[Exercise goal]: Each record should be output exactly, with every character kept.

[Information shown]:
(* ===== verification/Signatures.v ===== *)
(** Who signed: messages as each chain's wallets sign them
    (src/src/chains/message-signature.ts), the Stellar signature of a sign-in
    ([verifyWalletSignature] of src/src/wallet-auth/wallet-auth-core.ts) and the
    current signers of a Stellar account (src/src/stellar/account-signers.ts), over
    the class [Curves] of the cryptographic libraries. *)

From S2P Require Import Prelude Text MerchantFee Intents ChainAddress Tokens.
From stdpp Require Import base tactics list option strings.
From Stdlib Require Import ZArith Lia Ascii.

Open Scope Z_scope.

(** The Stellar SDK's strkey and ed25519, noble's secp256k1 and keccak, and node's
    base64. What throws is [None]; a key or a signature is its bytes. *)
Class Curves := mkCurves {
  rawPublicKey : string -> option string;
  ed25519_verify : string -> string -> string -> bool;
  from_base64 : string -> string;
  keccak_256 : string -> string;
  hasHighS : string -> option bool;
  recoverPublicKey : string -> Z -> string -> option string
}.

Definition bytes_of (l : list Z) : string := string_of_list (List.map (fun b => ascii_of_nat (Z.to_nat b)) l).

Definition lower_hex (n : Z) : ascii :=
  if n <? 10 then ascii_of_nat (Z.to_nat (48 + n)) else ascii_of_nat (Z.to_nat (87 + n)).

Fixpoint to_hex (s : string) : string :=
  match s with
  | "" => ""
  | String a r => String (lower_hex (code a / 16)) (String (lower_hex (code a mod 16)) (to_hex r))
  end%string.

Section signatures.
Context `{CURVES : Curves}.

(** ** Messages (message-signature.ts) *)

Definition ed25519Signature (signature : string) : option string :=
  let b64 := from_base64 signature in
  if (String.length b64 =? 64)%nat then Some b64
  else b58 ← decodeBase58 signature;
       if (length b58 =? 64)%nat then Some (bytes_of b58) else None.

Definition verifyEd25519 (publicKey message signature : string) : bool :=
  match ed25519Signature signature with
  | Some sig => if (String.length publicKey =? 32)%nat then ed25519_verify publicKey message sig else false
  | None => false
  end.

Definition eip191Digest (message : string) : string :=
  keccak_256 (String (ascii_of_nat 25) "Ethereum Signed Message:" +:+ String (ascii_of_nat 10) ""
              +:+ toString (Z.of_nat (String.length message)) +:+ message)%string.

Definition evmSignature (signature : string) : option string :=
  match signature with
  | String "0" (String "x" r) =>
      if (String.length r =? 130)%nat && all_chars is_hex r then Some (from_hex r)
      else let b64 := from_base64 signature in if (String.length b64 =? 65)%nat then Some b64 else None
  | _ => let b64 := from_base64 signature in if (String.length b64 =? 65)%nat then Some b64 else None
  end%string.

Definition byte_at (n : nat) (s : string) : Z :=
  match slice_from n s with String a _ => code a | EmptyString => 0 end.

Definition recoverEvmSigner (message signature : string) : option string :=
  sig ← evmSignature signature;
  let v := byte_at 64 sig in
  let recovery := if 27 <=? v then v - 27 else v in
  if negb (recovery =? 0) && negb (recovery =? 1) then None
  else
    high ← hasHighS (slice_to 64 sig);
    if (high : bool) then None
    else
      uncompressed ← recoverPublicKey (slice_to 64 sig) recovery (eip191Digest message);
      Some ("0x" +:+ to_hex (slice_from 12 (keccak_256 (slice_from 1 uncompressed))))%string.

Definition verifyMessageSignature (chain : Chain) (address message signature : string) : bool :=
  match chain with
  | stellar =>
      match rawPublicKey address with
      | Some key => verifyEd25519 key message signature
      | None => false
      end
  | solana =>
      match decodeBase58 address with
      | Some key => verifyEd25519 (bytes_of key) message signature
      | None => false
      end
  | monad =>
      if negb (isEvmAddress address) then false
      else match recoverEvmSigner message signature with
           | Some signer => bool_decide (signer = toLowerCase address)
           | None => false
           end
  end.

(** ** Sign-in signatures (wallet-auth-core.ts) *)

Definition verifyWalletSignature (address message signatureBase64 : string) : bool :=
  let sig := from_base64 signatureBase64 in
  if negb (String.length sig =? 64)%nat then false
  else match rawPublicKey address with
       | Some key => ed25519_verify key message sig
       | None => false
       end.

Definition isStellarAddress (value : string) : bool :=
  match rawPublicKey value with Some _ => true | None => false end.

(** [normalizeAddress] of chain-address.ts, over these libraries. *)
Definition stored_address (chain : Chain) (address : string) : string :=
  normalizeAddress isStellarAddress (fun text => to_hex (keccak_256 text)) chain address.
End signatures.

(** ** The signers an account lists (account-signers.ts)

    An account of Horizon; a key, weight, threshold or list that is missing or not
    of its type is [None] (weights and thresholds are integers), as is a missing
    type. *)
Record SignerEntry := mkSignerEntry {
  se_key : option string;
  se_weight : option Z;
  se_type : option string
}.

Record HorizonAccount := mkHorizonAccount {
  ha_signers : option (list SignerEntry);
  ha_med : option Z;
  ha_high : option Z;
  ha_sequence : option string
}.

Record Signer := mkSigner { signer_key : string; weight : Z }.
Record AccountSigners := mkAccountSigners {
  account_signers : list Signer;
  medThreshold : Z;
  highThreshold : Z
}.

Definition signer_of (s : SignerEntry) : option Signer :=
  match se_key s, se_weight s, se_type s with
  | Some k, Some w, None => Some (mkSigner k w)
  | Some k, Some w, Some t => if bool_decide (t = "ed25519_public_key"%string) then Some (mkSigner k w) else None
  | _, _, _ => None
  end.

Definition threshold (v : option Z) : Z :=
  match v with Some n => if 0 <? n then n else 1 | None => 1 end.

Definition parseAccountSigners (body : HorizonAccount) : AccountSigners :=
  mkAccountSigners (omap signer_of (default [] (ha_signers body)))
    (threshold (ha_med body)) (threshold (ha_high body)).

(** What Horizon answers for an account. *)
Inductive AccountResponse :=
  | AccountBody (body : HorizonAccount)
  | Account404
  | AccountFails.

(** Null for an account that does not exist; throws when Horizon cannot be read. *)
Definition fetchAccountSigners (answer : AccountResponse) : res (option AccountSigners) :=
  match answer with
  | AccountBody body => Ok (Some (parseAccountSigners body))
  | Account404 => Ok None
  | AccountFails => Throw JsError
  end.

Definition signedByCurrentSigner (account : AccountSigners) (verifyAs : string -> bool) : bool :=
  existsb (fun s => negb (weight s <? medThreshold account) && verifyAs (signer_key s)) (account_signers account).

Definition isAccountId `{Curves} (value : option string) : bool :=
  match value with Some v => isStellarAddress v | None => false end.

[Your solution]:
(* ===== verification/Signatures.v ===== *)
(** Who signed: messages as each chain's wallets sign them
    (src/src/chains/message-signature.ts), the Stellar signature of a sign-in
    ([verifyWalletSignature] of src/src/wallet-auth/wallet-auth-core.ts) and the
    current signers of a Stellar account (src/src/stellar/account-signers.ts), over
    the class [Curves] of the cryptographic libraries. *)

From S2P Require Import Prelude Text MerchantFee Intents ChainAddress Tokens.
From stdpp Require Import base tactics list option strings.
From Stdlib Require Import ZArith Lia Ascii.

Open Scope Z_scope.

(** The Stellar SDK's strkey and ed25519, noble's secp256k1 and keccak, and node's
    base64. What throws is [None]; a key or a signature is its bytes. *)
Class Curves := mkCurves {
  rawPublicKey : string -> option string;
  ed25519_verify : string -> string -> string -> bool;
  from_base64 : string -> string;
  keccak_256 : string -> string;
  hasHighS : string -> option bool;
  recoverPublicKey : string -> Z -> string -> option string
}.

Definition bytes_of (l : list Z) : string := string_of_list (List.map (fun b => ascii_of_nat (Z.to_nat b)) l).

Definition lower_hex (n : Z) : ascii :=
  if n <? 10 then ascii_of_nat (Z.to_nat (48 + n)) else ascii_of_nat (Z.to_nat (87 + n)).

Fixpoint to_hex (s : string) : string :=
  match s with
  | "" => ""
  | String a r => String (lower_hex (code a / 16)) (String (lower_hex (code a mod 16)) (to_hex r))
  end%string.

Section signatures.
Context `{CURVES : Curves}.

(** ** Messages (message-signature.ts) *)

Definition ed25519Signature (signature : string) : option string :=
  let b64 := from_base64 signature in
  if (String.length b64 =? 64)%nat then Some b64
  else b58 ← decodeBase58 signature;
       if (length b58 =? 64)%nat then Some (bytes_of b58) else None.

Definition verifyEd25519 (publicKey message signature : string) : bool :=
  match ed25519Signature signature with
  | Some sig => if (String.length publicKey =? 32)%nat then ed25519_verify publicKey message sig else false
  | None => false
  end.

Definition eip191Digest (message : string) : string :=
  keccak_256 (String (ascii_of_nat 25) "Ethereum Signed Message:" +:+ String (ascii_of_nat 10) ""
              +:+ toString (Z.of_nat (String.length message)) +:+ message)%string.

Definition evmSignature (signature : string) : option string :=
  match signature with
  | String "0" (String "x" r) =>
      if (String.length r =? 130)%nat && all_chars is_hex r then Some (from_hex r)
      else let b64 := from_base64 signature in if (String.length b64 =? 65)%nat then Some b64 else None
  | _ => let b64 := from_base64 signature in if (String.length b64 =? 65)%nat then Some b64 else None
  end%string.

Definition byte_at (n : nat) (s : string) : Z :=
  match slice_from n s with String a _ => code a | EmptyString => 0 end.

Definition recoverEvmSigner (message signature : string) : option string :=
  sig ← evmSignature signature;
  let v := byte_at 64 sig in
  let recovery := if 27 <=? v then v - 27 else v in
  if negb (recovery =? 0) && negb (recovery =? 1) then None
  else
    high ← hasHighS (slice_to 64 sig);
    if (high : bool) then None
    else
      uncompressed ← recoverPublicKey (slice_to 64 sig) recovery (eip191Digest message);
      Some ("0x" +:+ to_hex (slice_from 12 (keccak_256 (slice_from 1 uncompressed))))%string.

Definition verifyMessageSignature (chain : Chain) (address message signature : string) : bool :=
  match chain with
  | stellar =>
      match rawPublicKey address with
      | Some key => verifyEd25519 key message signature
      | None => false
      end
  | solana =>
      match decodeBase58 address with
      | Some key => verifyEd25519 (bytes_of key) message signature
      | None => false
      end
  | monad =>
      if negb (isEvmAddress address) then false
      else match recoverEvmSigner message signature with
           | Some signer => bool_decide (signer = toLowerCase address)
           | None => false
           end
  end.

(** ** Sign-in signatures (wallet-auth-core.ts) *)

Definition verifyWalletSignature (address message signatureBase64 : string) : bool :=
  let sig := from_base64 signatureBase64 in
  if negb (String.length sig =? 64)%nat then false
  else match rawPublicKey address with
       | Some key => ed25519_verify key message sig
       | None => false
       end.

Definition isStellarAddress (value : string) : bool :=
  match rawPublicKey value with Some _ => true | None => false end.

(** [normalizeAddress] of chain-address.ts, over these libraries. *)
Definition stored_address (chain : Chain) (address : string) : string :=
  normalizeAddress isStellarAddress (fun text => to_hex (keccak_256 text)) chain address.
End signatures.

(** ** The signers an account lists (account-signers.ts)

    An account of Horizon; a key, weight, threshold or list that is missing or not
    of its type is [None] (weights and thresholds are integers), as is a missing
    type. *)
Record SignerEntry := mkSignerEntry {
  se_key : option string;
  se_weight : option Z;
  se_type : option string
}.

Record HorizonAccount := mkHorizonAccount {
  ha_signers : option (list SignerEntry);
  ha_med : option Z;
  ha_high : option Z;
  ha_sequence : option string
}.

Record Signer := mkSigner { signer_key : string; weight : Z }.
Record AccountSigners := mkAccountSigners {
  account_signers : list Signer;
  medThreshold : Z;
  highThreshold : Z
}.

Definition signer_of (s : SignerEntry) : option Signer :=
  match se_key s, se_weight s, se_type s with
  | Some k, Some w, None => Some (mkSigner k w)
  | Some k, Some w, Some t => if bool_decide (t = "ed25519_public_key"%string) then Some (mkSigner k w) else None
  | _, _, _ => None
  end.

Definition threshold (v : option Z) : Z :=
  match v with Some n => if 0 <? n then n else 1 | None => 1 end.

Definition parseAccountSigners (body : HorizonAccount) : AccountSigners :=
  mkAccountSigners (omap signer_of (default [] (ha_signers body)))
    (threshold (ha_med body)) (threshold (ha_high body)).

(** What Horizon answers for an account. *)
Inductive AccountResponse :=
  | AccountBody (body : HorizonAccount)
  | Account404
  | AccountFails.

(** Null for an account that does not exist; throws when Horizon cannot be read. *)
Definition fetchAccountSigners (answer : AccountResponse) : res (option AccountSigners) :=
  match answer with
  | AccountBody body => Ok (Some (parseAccountSigners body))
  | Account404 => Ok None
  | AccountFails => Throw JsError
  end.

Definition signedByCurrentSigner (account : AccountSigners) (verifyAs : string -> bool) : bool :=
  existsb (fun s => negb (weight s <? medThreshold account) && verifyAs (signer_key s)) (account_signers account).

Definition isAccountId `{Curves} (value : option string) : bool :=
  match value with Some v => isStellarAddress v | None => false end.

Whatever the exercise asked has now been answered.